Posted to findingDulcinea by Shannon Firth
Mexico City is one of the only places in Latin American that allows abortions in the first trimester without limitations, reports the Associated Press. The vote "opens the road for all of Latin America to start visualizing legal paths to abortion," said Raffaella Schiavon, who directs the international abortion rights group Ipas.
The court had been debating the issue for three days. Just over a year ago, on April 24, 2007, a day pro-life activists called “Black Tuesday,” Mexico City lawmakers, backed by the Democratic Revolutionary Party, made Mexico City the largest Latin American city to legalize abortion, amid fierce debate and opposition. The law allows any woman in Mexico City to seek an abortion in her first trimester, for any reason. Yet, one year later, the International Herald Tribune reported that 85 percent of gynecologists in the city’s public hospitals refused to perform abortions on moral grounds.
In the rest of Mexico, a country where domestic and sexual violence often contribute to unwanted pregnancies, abortion is legal only if the fetus is a threat to the woman’s life, if she had been raped or if the fetus was impaired. According to the Los Angeles Times, a woman must first file a report against her rapist, then obtain a court order to give the doctor. Further, in Mexico City prior to 2007, a woman was required to have photos taken before and after the procedure, a requirement women’s groups called “a deliberate attempt to humiliate.” Human Rights Watch reported in 2006 that this type of treatment caused some women to find unsafe alternatives. Human Rights Watch also reported that, because the age of consent in Mexico is often as low as twelve years old, incest is many times considered “consensual.” The aid group explained, “Pregnant victims of incest and “estupro” (intercourse with a minor) are also, by law, denied the right to a legal abortion." In 2006, however, a 19-year-old mother won a settlement from the Mexican government for refusing to allow her an abortion after she was raped at 13 by a heroin addict, according to the Los Angeles Times.

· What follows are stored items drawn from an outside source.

(* ===== verification/Connect.v ===== *)
(** * Connecting to the database ([internal/db/db.go])

    [Connect] tries to open a pool of connections until one answers a ping, at most
    [ConnectRetries] times, and waits [RetryDelay] between two attempts.  The loop
    variable and [lastErr] are locals of the source; here they are fields of the
    state, next to the pools that are open.  The driver is not part of the
    repository: what [pgxpool.New] and [Ping] answer is a parameter. *)

From S2P Require Import Prelude Errors Process AppConfig.

(** A pool is named by the number of the call of [pgxpool.New] that made it. *)
Definition pool : Type := nat.

(** The error, if any, of the nth call of [pgxpool.New] and of a ping of its pool. *)
Class PoolEnv : Type := {
  new_fails : nat → string → option string;
  ping_fails : nat → option string;
}.

Record Connecting : Type := mkConnecting {
  cn_attempt : Z;
  cn_lastErr : option string;
  cn_calls : nat;         (** of [pgxpool.New] *)
  cn_open : gset pool;
}.

Inductive connect_error : Type :=
| ConnectEnded (e : ctx_error)                        (** [ctx.Err()] *)
| ConnectFailed (attempts : Z) (last : option string) (** "connect db after ..." *).

Section connect.
Context `{D : PoolEnv}.

(** [pgxpool.New(ctx, dsn)] *)
Definition new_pool (dsn : string) : GoM Connecting (string + pool) := λ s,
  let k := cn_calls s in
  match new_fails k dsn with
  | Some err =>
      Val (inl err, mkConnecting (cn_attempt s) (cn_lastErr s) (S k) (cn_open s))
  | None =>
      Val (inr k, mkConnecting (cn_attempt s) (cn_lastErr s) (S k) ({[k]} ∪ cn_open s))
  end.

Definition close_pool (p : pool) : GoM Connecting unit :=
  modify (λ s, mkConnecting (cn_attempt s) (cn_lastErr s) (cn_calls s) (cn_open s ∖ {[p]})).

Definition set_lastErr (err : string) : GoM Connecting unit :=
  modify (λ s, mkConnecting (cn_attempt s) (Some err) (cn_calls s) (cn_open s)).

(** [attempt++] *)
Definition next_attempt : GoM Connecting unit :=
  modify (λ s, mkConnecting (int64 (cn_attempt s + 1)) (cn_lastErr s) (cn_calls s)
                 (cn_open s)).

(** The statement after the loop. *)
Definition connect_failed (cfg : DBConfig) :
    prog Connecting (option (connect_error + pool)) :=
  lastErr ← atomic (gets cn_lastErr);
  Ret (Some (inl (ConnectFailed (ConnectRetries cfg) lastErr))).

(** What follows a failed attempt: give up, or wait and try again. *)
Definition connect_retry (cfg : DBConfig) (err : string) :
    prog Connecting (option (connect_error + pool)) :=
  atomic (set_lastErr err);;
  attempt ← atomic (gets cn_attempt);
  if decide (attempt = ConnectRetries cfg) then connect_failed cfg
  else
    Select (λ _, false) (λ w,
      match w with
      | CtxDone e => Ret (Some (inl (ConnectEnded e)))
      | TimerFired | Woken => atomic next_attempt;; Ret None
      end).

Definition connect_attempt (cfg : DBConfig) :
    prog Connecting (option (connect_error + pool)) :=
  attempt ← atomic (gets cn_attempt);
  if decide (attempt ≤ ConnectRetries cfg)%Z then
    r ← atomic (new_pool (DSN cfg));
    match r with
    | inr p =>
        match ping_fails p with
        | None => Ret (Some (inr p))
        | Some err => atomic (close_pool p);; connect_retry cfg err
        end
    | inl err => connect_retry cfg err
    end
  else connect_failed cfg.

(** The state in which the loop starts: [attempt := 1], [lastErr] nil. *)
Definition connect_start : Connecting := mkConnecting 1 None 0 ∅.

Definition Connect (cfg : DBConfig) : prog Connecting (connect_error + pool) :=
  Loop (connect_attempt cfg) Ret.

(** ** Attempts *)

(** Why the nth attempt fails, if it does. *)
Definition attempt_fails (cfg : DBConfig) (k : nat) : option string :=
  match new_fails k (DSN cfg) with
  | Some err => Some err
  | None => ping_fails k
  end.

(** The loop before its attempt number [k] (from 0): every earlier one failed, and
    none of their pools is open. *)
Definition before_attempt (k : nat) (last : option string) : Connecting :=
  mkConnecting (Z.of_nat k + 1) last k ∅.

Lemma pool_closed (k : pool) : ({[k]} ∪ ∅) ∖ {[k]} = (∅ : gset pool).
Proof. set_solver. Qed.

Lemma pool_opened (k : pool) : {[k]} ∪ ∅ = ({[k]} : gset pool).
Proof. set_solver. Qed.

(** Evaluates one attempt. *)
Ltac attempt_tac :=
  simpl; case_decide; [|lia]; simpl; unfold new_pool; simpl;
  repeat match goal with H : ?x = _ |- context [?x] => rewrite H; simpl end;
  repeat (case_decide; try contradiction; []); simpl;
  rewrite ?pool_closed, ?pool_opened; unfold before_attempt; auto;
  repeat (f_equal; auto).

(** One attempt takes finitely many steps, and comes to the answer or to the wait
    that follows it. *)
Lemma exec_attempt cfg k last :
  (Z.of_nat k < ConnectRetries cfg)%Z → in_int64 (ConnectRetries cfg) →
  match attempt_fails cfg k with
  | None =>
      ∃ m, ∀ n ws, exec (m + n) ws (Connect cfg) (before_attempt k last) =
        Finished (inr k) (mkConnecting (Z.of_nat k + 1) last (S k) {[k]}) ws
  | Some err =>
      let s := mkConnecting (Z.of_nat k + 1) (Some err) (S k) ∅ in
      ∃ m, ∀ n,
        if decide (Z.of_nat k + 1 = ConnectRetries cfg)%Z then
          ∀ ws, exec (m + n) ws (Connect cfg) (before_attempt k last) =
            Finished (inl (ConnectFailed (ConnectRetries cfg) (Some err))) s ws
        else
          (∀ e ws, exec (m + n) (CtxDone e :: ws) (Connect cfg) (before_attempt k last) =
            Finished (inl (ConnectEnded e)) s ws) ∧
          (∀ ws, exec (m + n) (TimerFired :: ws) (Connect cfg) (before_attempt k last) =
            exec n ws (Connect cfg) (before_attempt (S k) (Some err)))
  end.
Proof.
  intros Hk H64. unfold in_int64 in H64.
  assert (Z.of_nat k + 1 ≠ ConnectRetries cfg →
          int64 (Z.of_nat k + 1 + 1) = Z.of_nat (S k) + 1)%Z as Hnext.
  { intros Hne. rewrite int64_id; unfold in_int64; lia. }
  unfold attempt_fails, Connect. destruct (new_fails k (DSN cfg)) as [err|] eqn:Hnew;
    [|destruct (ping_fails k) as [err|] eqn:Hping].
  - exists 7. intros n. case_decide as Hlast; [|split]; intros; attempt_tac.
  - exists 8. intros n. case_decide as Hlast; [|split]; intros; attempt_tac.
  - exists 4. intros n ws. attempt_tac.
Qed.

(** ** The whole loop *)

(** How the loop ends when it comes to its attempt number [j] as its last one: the
    pool that answered is the only open one; after a failure none is. *)
Definition connect_ends (cfg : DBConfig) (j : nat) (ws : list wake)
    (o : exec_result Connecting (connect_error + pool)) : Prop :=
  ∃ rest last,
    let s := mkConnecting (Z.of_nat j + 1) last (S j) in
    match attempt_fails cfg j with
    | None => ws = replicate j TimerFired ++ rest ∧ o = Finished (inr j) (s {[j]}) rest
    | Some err =>
        last = Some err ∧
        if decide (Z.of_nat j + 1 = ConnectRetries cfg)%Z then
          ws = replicate j TimerFired ++ rest ∧
          o = Finished (inl (ConnectFailed (ConnectRetries cfg) (Some err))) (s ∅) rest
        else
          ∃ e, ws = replicate j TimerFired ++ CtxDone e :: rest ∧
               o = Finished (inl (ConnectEnded e)) (s ∅) rest
    end.

(** From the attempt number [k] on, with the waits of the attempts before it. *)
Lemma exec_connect cfg left k last ws :
  in_int64 (ConnectRetries cfg) → Z.of_nat (k + S left) = ConnectRetries cfg →
  Forall (λ w, w ≠ Woken) ws → left ≤ length ws →
  ∃ fuel j, k ≤ j < k + S left ∧ (∀ i, k ≤ i < j → is_Some (attempt_fails cfg i)) ∧
    connect_ends cfg j (replicate k TimerFired ++ ws)
      (exec fuel ws (Connect cfg) (before_attempt k last)).
Proof.
  intros H64. revert k last ws.
  induction left as [|left IH]; intros k last ws Hn Hws Hlen;
    pose proof (exec_attempt cfg k last ltac:(lia) H64) as Hk;
    destruct (attempt_fails cfg k) as [err|] eqn:Hfail;
    try (destruct Hk as [m Hm]; exists (m + 0), k;
         split; [lia|split; [lia|]]; exists ws, last; rewrite Hfail; by rewrite Hm).
  - destruct Hk as [m Hm]. exists (m + 0), k. split; [lia|]. split; [lia|].
    exists ws, (Some err). rewrite Hfail. specialize (Hm 0).
    rewrite decide_True in Hm by lia. rewrite Hm. intros s. split; [done|].
    by rewrite decide_True by lia.
  - destruct Hk as [m Hm]. destruct ws as [|w ws]; [simpl in Hlen; lia|].
    apply Forall_cons in Hws as [Hw Hws]. destruct w as [e| |]; [| |done].
    + exists (m + 0), k. split; [lia|]. split; [lia|]. exists ws, (Some err).
      rewrite Hfail. specialize (Hm 0). rewrite decide_False in Hm by lia.
      rewrite (proj1 Hm). intros s. split; [done|].
      rewrite decide_False by lia. eauto.
    + destruct (IH (S k) (Some err) ws) as (fuel & j & Hj & Hall & Hend);
        [lia|done|simpl in Hlen; lia|].
      exists (m + fuel), j. split; [lia|]. split.
      { intros i Hi. destruct (decide (i = k)) as [->|]; [by rewrite Hfail|].
        apply Hall. lia. }
      specialize (Hm fuel). rewrite decide_False in Hm by lia.
      rewrite (proj2 Hm). replace (replicate k TimerFired ++ TimerFired :: ws)
        with (replicate (S k) TimerFired ++ ws); [done|].
      by rewrite replicate_S_end, <- app_assoc.
Qed.
Lemma Connect_ends cfg ws :
  (0 < ConnectRetries cfg)%Z → in_int64 (ConnectRetries cfg) →
  Forall (λ w, w ≠ Woken) ws → (ConnectRetries cfg ≤ Z.of_nat (length ws) + 1)%Z →
  ∃ fuel j, (Z.of_nat j < ConnectRetries cfg)%Z ∧
    (∀ i, i < j → is_Some (attempt_fails cfg i)) ∧
    connect_ends cfg j ws (exec fuel ws (Connect cfg) connect_start).
Proof.
  intros Hpos H64 Hws Hlen.
  destruct (exec_connect cfg (Z.to_nat (ConnectRetries cfg) - 1) 0 None ws)
    as (fuel & j & Hj & Hall & Hend); [done|lia|done|lia|].
  exists fuel, j. split; [lia|]. split; [|done]. intros i Hi. apply Hall. lia.
Qed.
End connect.

(** ** Properties *)

(** C17: connecting ends: with a number of retries from 1 up, whatever the driver
    answers and whatever ends the waits, [Connect] returns after finitely many
    steps, with the pool of the first attempt that succeeds, or with the cause when
    the context ends during a wait, or with the error of the last attempt; it makes
    no attempt after a success and none beyond the number of retries, waits only
    between two attempts, and leaves no pool open but the one it returns. *)
Theorem connect_terminates (D : PoolEnv) cfg ws :
  (0 < ConnectRetries cfg)%Z → in_int64 (ConnectRetries cfg) →
  Forall (λ w, w ≠ Woken) ws → (ConnectRetries cfg ≤ Z.of_nat (length ws) + 1)%Z →
  ∃ fuel j, (Z.of_nat j < ConnectRetries cfg)%Z ∧
    (∀ i, i < j → is_Some (attempt_fails cfg i)) ∧
    connect_ends cfg j ws (exec fuel ws (Connect cfg) connect_start).
Proof. apply Connect_ends. Qed.

(** A server that is up at the third attempt: the second pool answered no ping. *)
Definition demo_driver : PoolEnv := {|
  new_fails k _ := if decide (k = 0) then Some "refused" else None;
  ping_fails k := if decide (k = 1) then Some "starting up" else None;
|}.

Definition demo_db : DBConfig := mkDBConfig "db" "5432" "u" "p" "n" "disable" 5 1000000000.

Lemma connect_terminates_witness :
  ∃ fuel last, exec fuel [TimerFired; TimerFired; TimerFired; TimerFired]
      (Connect (D := demo_driver) demo_db) connect_start
    = Finished (inr 2) (mkConnecting 3 last 3 {[2]}) [TimerFired; TimerFired].
Proof.
  destruct (connect_terminates demo_driver demo_db (replicate 4 TimerFired))
    as (fuel & j & Hj & Hall & rest & last & H).
  - reflexivity.
  - split; reflexivity || discriminate.
  - repeat constructor; discriminate.
  - discriminate.
  - exists fuel. destruct j as [|[|[|j]]].
    + destruct H as (_ & e & Hws & _). discriminate Hws.
    + destruct H as (_ & e & Hws & _). discriminate Hws.
    + destruct H as [Hws H]. injection Hws as <-. exists last. exact H.
    + destruct (Hall 2) as [err Herr]; [lia|discriminate Herr].
Defined.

During the six years through 2007, 524 women were charged in Mexico with having illegal abortions, The Washington Post reported. While the law in Mexico City has changed, the stigma clouding the abortion issue hasn’t disappeared. At public hospitals, women seeking abortions say they are “treated like prostitutes,” activists receive death threats, and doctors like Laura Garcia, the only gynecologist at her hospital who will perform abortions—requiring her to perform seven or eight a day—are harassed. Still, Garcia has seen septic shock and uncontrolled bleeding in women who underwent improperly performed abortions. She defended her decision, telling the International Herald Tribune: “I am a Catholic, but I have convictions. I don’t think I’m going to hell. If I go, it will be for something else.”